Work to complete: Give again, exactly as written, each line of the material below starting at the line that contains "v) = tests_of v." and ending at the line that contains "- destruct (store". Both ends count, and no other line does.
[[ Material for this exercise, beginning ]]
(** At every later time no more accepted tests are recent than the store
    remembers. *)
Definition remembers (t : Z) (accepted tests : list Z) : Prop :=
  ∀ now, t <= now -> (length (recent now accepted) <= length (recent now tests))%nat.

Lemma remembers_later t t' accepted tests : t <= t' -> remembers t accepted tests -> remembers t' accepted tests.
Proof. intros Ht R now Hn. apply R. lia. Qed.

(** The accepted tests in order: the first of eleven is a minute before the
    last. *)
Definition spaced (l : list Z) : Prop := ∀ i a b, l !! i = Some a -> l !! (i + 10)%nat = Some b -> 60000 <= b - a.

Lemma ordered_lookup l i k a x : StronglySorted Z.le l -> l !! i = Some a -> l !! (i + k)%nat = Some x -> a <= x.
Proof.
  revert i. induction l as [|y l IH]; intros i O Ha Hx; [done|]. apply StronglySorted_cons in O as [Hy O].
  destruct i; simpl in *; [|by eapply IH]. injection Ha as <-. destruct k; simpl in Hx; [injection Hx as <-; lia|].
  rewrite Forall_forall in Hy. apply Hy. by apply list_elem_of_lookup_2 in Hx.
Qed.

Lemma spaced_snoc l now :
  spaced l -> StronglySorted Z.le (l ++ [now]) -> (length (recent now l) < 10)%nat -> spaced (l ++ [now]).
Proof.
  intros S O R i a b Ha Hb. destruct (decide (i + 10 < length l)%nat) as [Hlt|Hge].
  - rewrite lookup_app_l in Ha by lia. rewrite lookup_app_l in Hb by lia. by eapply S.
  - pose proof (lookup_lt_Some _ _ _ Hb) as Hl. rewrite length_app in Hl. cbn in Hl.
    assert (Hi : (i + 10 = length l)%nat) by lia. rewrite Hi, list_lookup_middle in Hb by done. injection Hb as <-.
    rewrite lookup_app_l in Ha by lia. apply Znot_gt_le. intros Hc.
    assert (L : recent now (drop i l) = drop i l).
    { apply forallb_filter_id, forallb_forall. intros x Hx%list_elem_of_In. apply Z.ltb_lt.
      enough (a <= x) by lia. apply list_elem_of_lookup in Hx as [k Hx]. rewrite lookup_drop in Hx. apply StronglySorted_app_1_l in O. by eapply ordered_lookup. }
    apply (f_equal length) in L. rewrite length_drop in L.
    assert (length (recent now (drop i l)) <= length (recent now l))%nat; [|lia].
    rewrite <- (take_drop i l) at 2. rewrite recent_app, length_app. lia.
Qed.
(** ** Runs *)

Definition tests_of (v : Service) : option (list Z) := Tests ∘ data <$> store v.

Lemma mutate_tests change saved s :
  (∀ d d', change d = Changed d' -> Tests d' = Tests d) -> Tests (data (fst (mutate change saved s))) = Tests (data s).
Proof. intros Hc. unfold mutate. repeat case_match; simpl; eauto. Qed.

Lemma reset_tests e d d' : resetEpoch e d = Changed d' -> Tests d' = Tests d.
Proof. by intros [= <-]. Qed.

Lemma enqueue_tests payload e prime ord s saved : Tests (data (fst (Enqueue payload e prime ord saved s))) = Tests (data s).
Proof.
  unfold Enqueue. repeat (case_match; [done|]). apply mutate_tests. intros d d'. unfold enqueue.
  repeat case_match; intros ?; by simplify_eq/=.
Qed.

Lemma swept_tests now d d' : pending_change now d = Changed d' -> Tests d' = Tests d.
Proof. unfold pending_change. case_match; [done|]. by intros [= <-]. Qed.

Lemma finished_tests item status transient now d d' : finish item status transient now d = Changed d' -> Tests d' = Tests d.
Proof. unfold finish. case_match; [done|]. by intros [= <-]. Qed.

Lemma reset_service_tests id src conn now p s :
  Tests (data (fst (Reset (H := durable order disk) id src conn now (p, s))).2) = Tests (data s).
Proof.
  unfold Reset. destruct id as [e|]; [|done]. cbn [snd]. pose proof (mutate_tests (resetEpoch e) (disk s) s (reset_tests e)) as M.
  unfold store_reset, durable in *. by destruct (mutate _ _ _) as [s' [err|]].
Qed.

Lemma observe_tests ob now p s :
  Tests (data (fst (Observe sha256 (H := durable order disk) ob now (p, s))).2) = Tests (data s).
Proof.
  apply (observation_kept (H := durable order disk) sha256 (λ s', Tests (data s') = Tests (data s))); [|done].
  intros payload e prime s0 H0. unfold store_enqueue, durable. by rewrite enqueue_tests.
Qed.

Lemma on_store_tests change saved v :
  (∀ d d', change d = Changed d' -> Tests d' = Tests d) -> tests_of (on_store change saved v) = tests_of v.
Proof.
  intros Hc. unfold on_store, tests_of. destruct (store v) as [s|] eqn:E; [|by rewrite E]. cbn.
  f_equal. by apply mutate_tests.
Qed.

(** A request counts a test exactly when it is accepted; nothing else touches
    the times of the tests. *)
Lemma serve_tests rt r id now saved v :
  let '(v', resp) := serve rt r id now saved v in
  match resp with
  | QueuedTest => ∃ l, tests_of v = Some l ∧ (length (recent (unix_milli now) l) < 10)%nat ∧
      tests_of v' = Some (recent (unix_milli now) l ++ [unix_milli now])
  | _ => tests_of v' = tests_of v
  end.
Proof.
  unfold PushRoutes.serve. destruct (guard r (service_available v)) as [refusal|] eqn:G.
  - revert G. unfold PushRoutes.guard. by repeat case_match; intros [= <-].
  - destruct (store v) as [s|] eqn:E; [|done]. unfold tests_of. rewrite E.
    pose proof (handle_truthful rt (Body r) id now saved s) as T. destruct (handle rt (Body r) id now saved s) as [s' resp].
    cbn [fst snd] in T. cbn [store with_store fmap option_fmap option_map compose]. destruct resp; cbn [truthful] in T.
    + by destruct T as [-> _].
    + by destruct T as [-> _].
    + by destruct T as (? & _ & _ & _ & -> & _).
    + by destruct T as (? & _ & _ & -> & _).
    + destruct T as (? & ? & _ & _ & _ & L & -> & _). by eexists.
Qed.

Lemma other_tests e v : (∀ rt r id now saved, e ≠ Served rt r id now saved) -> tests_of (fst (step e v)) = tests_of v.
Proof.
  intros He. destruct e as [| | |now saved|item status transient now saved|]; [by edestruct He| | | | |]; cbn.
  - unfold service_observe. destruct (store v) as [s|] eqn:E; [|done]. destruct (service_available v); [|done].
    pose proof (observe_tests ob now (processor v) s) as T. destruct (Observe _ _ _ _) as [ps err].
    unfold tests_of. rewrite E. cbn in *. destruct err; cbn; by rewrite T.
  - unfold service_reset. destruct (store v) as [s|] eqn:E; [|done]. destruct (service_available v); [|done].
    unfold tests_of, with_processed. rewrite E. cbn. by rewrite reset_service_tests.
  - apply on_store_tests, swept_tests.
  - apply on_store_tests, finished_tests.
  - unfold service_close, tests_of, with_store, close_store. destruct (store v) as [s|] eqn:E; [|by rewrite E].
    cbn. by destruct (closed s).
Qed.
(** The times of the requests of a run, and of its accepted tests, in
    milliseconds. *)
Definition request_times (es : list event) : list Z :=
  omap (λ e, match e with Served _ _ _ now _ => Some (unix_milli now) | _ => None end) es.

Definition accepted_tests (rs : list (Z * response)) : list Z :=
  omap (λ e, match e.2 with QueuedTest => Some (unix_milli e.1) | _ => None end) rs.

(** The accepted tests so far, in order, are not after [t], and the store
    remembers the recent ones. *)
Record tallied (t : Z) (accepted : list Z) (v : Service) : Prop := {
  tallied_sorted : StronglySorted Z.le accepted;
  tallied_past : Forall (λ a, a <= t) accepted;
  tallied_spaced : spaced accepted;
  tallied_remembered : ∀ l, tests_of v = Some l -> remembers t accepted l
}.

Lemma tallied_same t t' accepted v v' : t <= t' -> tests_of v' = tests_of v -> tallied t accepted v -> tallied t' accepted v'.
Proof.
  intros Ht E [S F G R]. split; [done| |done|].
  - eapply Forall_impl; [exact F|]. intros a Ha. cbn in Ha. lia.
  - intros l Hl. rewrite E in Hl. by apply (remembers_later t); [|apply R].
Qed.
[[ Material for this exercise, end ]]
Finished task:
  (∀ d d', change d = Changed d' -> Tests d' = Tests d) -> tests_of (on_store change saved v) = tests_of v.
Proof.
  intros Hc. unfold on_store, tests_of. destruct (store v) as [s|] eqn:E; [|by rewrite E]. cbn.
  f_equal. by apply mutate_tests.
Qed.

(** A request counts a test exactly when it is accepted; nothing else touches
    the times of the tests. *)
Lemma serve_tests rt r id now saved v :
  let '(v', resp) := serve rt r id now saved v in
  match resp with
  | QueuedTest => ∃ l, tests_of v = Some l ∧ (length (recent (unix_milli now) l) < 10)%nat ∧
      tests_of v' = Some (recent (unix_milli now) l ++ [unix_milli now])
  | _ => tests_of v' = tests_of v
  end.
Proof.
  unfold PushRoutes.serve. destruct (guard r (service_available v)) as [refusal|] eqn:G.
  - revert G. unfold PushRoutes.guard. by repeat case_match; intros [= <-].
  - destruct (store v) as [s|] eqn:E; [|done]. unfold tests_of. rewrite E.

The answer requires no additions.